DATA EXTRACT Block Start

(** [static one(id)]. *)
Definition one (this : model_class) (id : value) (w : world)
  : completion promise * world :=
  if negb (truthy id) then
    (Throw (Error "Model#one() requires an ID parameter"), w)
  else
    let queryObject :=
      Query_sql
        {| Descriptor.type := "select";
           Descriptor.table := class_table this;
           Descriptor.limit := Some (VNum 1);
           Descriptor.order := None;
           Descriptor.where_ := Some [("id", id)];
           Descriptor.columns := None;
           Descriptor.values := None;
           Descriptor.returning := None;
           Descriptor.ifNotExists := None;
           Descriptor.definition := None |} in
    let '(p, w) :=
      runQuery this (Some (query queryObject)) (Some (values queryObject))
        {| stream := None; lean := None; first := Some true; last := None |} w in
    (Return p, w).

(** [static count(where)]. *)
Definition count (this : model_class) (where_ : option object) (w : world)
  : promise * world :=
  let queryObject :=
    Query_sql
      {| Descriptor.type := "select";
         Descriptor.table := class_table this;
         Descriptor.limit := None;
         Descriptor.order := None;
         Descriptor.where_ := where_;
         Descriptor.columns := Some ["count(*)"];
         Descriptor.values := None;
         Descriptor.returning := None;
         Descriptor.ifNotExists := None;
         Descriptor.definition := None |} in
  runQuery this (Some (query queryObject)) (Some (values queryObject)) no_options w.

(** [static attribute(name, properties)], for a [name] other than
    [__proto__]. *)
Definition attribute (this : model_class) (name : string) (properties : value)
  : completion unit * model_class :=
  if name =? "" then
    (Throw (Error "Model.attribute() must provide an attribute name"), this)
  else
    (Return tt,
     with_attributes this (prop_set (default [] (attributes this)) name properties)).

(** The [fields] that [init] builds: [id], then the loop over the declared
    attributes, then the two timestamps.  The declared attributes are a plain
    object without a key [__proto__], so the loop runs over its own keys. *)
Definition init_fields (this : model_class) : object :=
  let fields := [("id", serial_primary_key)] in
  let declared := default [] (attributes this) in
  let fields :=
    fold_left (fun fields attr => prop_set fields attr (prop_get declared attr))
      (Object_keys declared) fields in
  let fields := prop_set fields "created_at" timestamp_now in
  prop_set fields "updated_at" timestamp_now.

(** [static init(db)]: the promise, the class afterwards, the world. *)
Definition init (this : model_class) (db : pool) (w : world)
  : promise * model_class * world :=
  let this := with_fields this (init_fields this) in
  let queryObject :=
    Query_sql
      {| Descriptor.type := "create-table";
         Descriptor.table := class_table this;
         Descriptor.limit := None;
         Descriptor.order := None;
         Descriptor.where_ := None;
         Descriptor.columns := None;
         Descriptor.values := None;
         Descriptor.returning := None;
         Descriptor.ifNotExists := Some true;
         Descriptor.definition := fields this |} in
  let this := with_store this db in
  let '(p, w) :=
    runQuery this (Some (query queryObject)) (Some (values queryObject)) no_options w in
  (p, this, w).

DATA EXTRACT Block End

PROBLEM DESCRIPTION: Give back the material in full, word for word.

SOLUTION FOR THIS PROBLEM:
(** [static one(id)]. *)
Definition one (this : model_class) (id : value) (w : world)
  : completion promise * world :=
  if negb (truthy id) then
    (Throw (Error "Model#one() requires an ID parameter"), w)
  else
    let queryObject :=
      Query_sql
        {| Descriptor.type := "select";
           Descriptor.table := class_table this;
           Descriptor.limit := Some (VNum 1);
           Descriptor.order := None;
           Descriptor.where_ := Some [("id", id)];
           Descriptor.columns := None;
           Descriptor.values := None;
           Descriptor.returning := None;
           Descriptor.ifNotExists := None;
           Descriptor.definition := None |} in
    let '(p, w) :=
      runQuery this (Some (query queryObject)) (Some (values queryObject))
        {| stream := None; lean := None; first := Some true; last := None |} w in
    (Return p, w).

(** [static count(where)]. *)
Definition count (this : model_class) (where_ : option object) (w : world)
  : promise * world :=
  let queryObject :=
    Query_sql
      {| Descriptor.type := "select";
         Descriptor.table := class_table this;
         Descriptor.limit := None;
         Descriptor.order := None;
         Descriptor.where_ := where_;
         Descriptor.columns := Some ["count(*)"];
         Descriptor.values := None;
         Descriptor.returning := None;
         Descriptor.ifNotExists := None;
         Descriptor.definition := None |} in
  runQuery this (Some (query queryObject)) (Some (values queryObject)) no_options w.

(** [static attribute(name, properties)], for a [name] other than
    [__proto__]. *)
Definition attribute (this : model_class) (name : string) (properties : value)
  : completion unit * model_class :=
  if name =? "" then
    (Throw (Error "Model.attribute() must provide an attribute name"), this)
  else
    (Return tt,
     with_attributes this (prop_set (default [] (attributes this)) name properties)).

(** The [fields] that [init] builds: [id], then the loop over the declared
    attributes, then the two timestamps.  The declared attributes are a plain
    object without a key [__proto__], so the loop runs over its own keys. *)
Definition init_fields (this : model_class) : object :=
  let fields := [("id", serial_primary_key)] in
  let declared := default [] (attributes this) in
  let fields :=
    fold_left (fun fields attr => prop_set fields attr (prop_get declared attr))
      (Object_keys declared) fields in
  let fields := prop_set fields "created_at" timestamp_now in
  prop_set fields "updated_at" timestamp_now.

(** [static init(db)]: the promise, the class afterwards, the world. *)
Definition init (this : model_class) (db : pool) (w : world)
  : promise * model_class * world :=
  let this := with_fields this (init_fields this) in
  let queryObject :=
    Query_sql
      {| Descriptor.type := "create-table";
         Descriptor.table := class_table this;
         Descriptor.limit := None;
         Descriptor.order := None;
         Descriptor.where_ := None;
         Descriptor.columns := None;
         Descriptor.values := None;
         Descriptor.returning := None;
         Descriptor.ifNotExists := Some true;
         Descriptor.definition := fields this |} in
  let this := with_store this db in
  let '(p, w) :=
    runQuery this (Some (query queryObject)) (Some (values queryObject)) no_options w in
  (p, this, w).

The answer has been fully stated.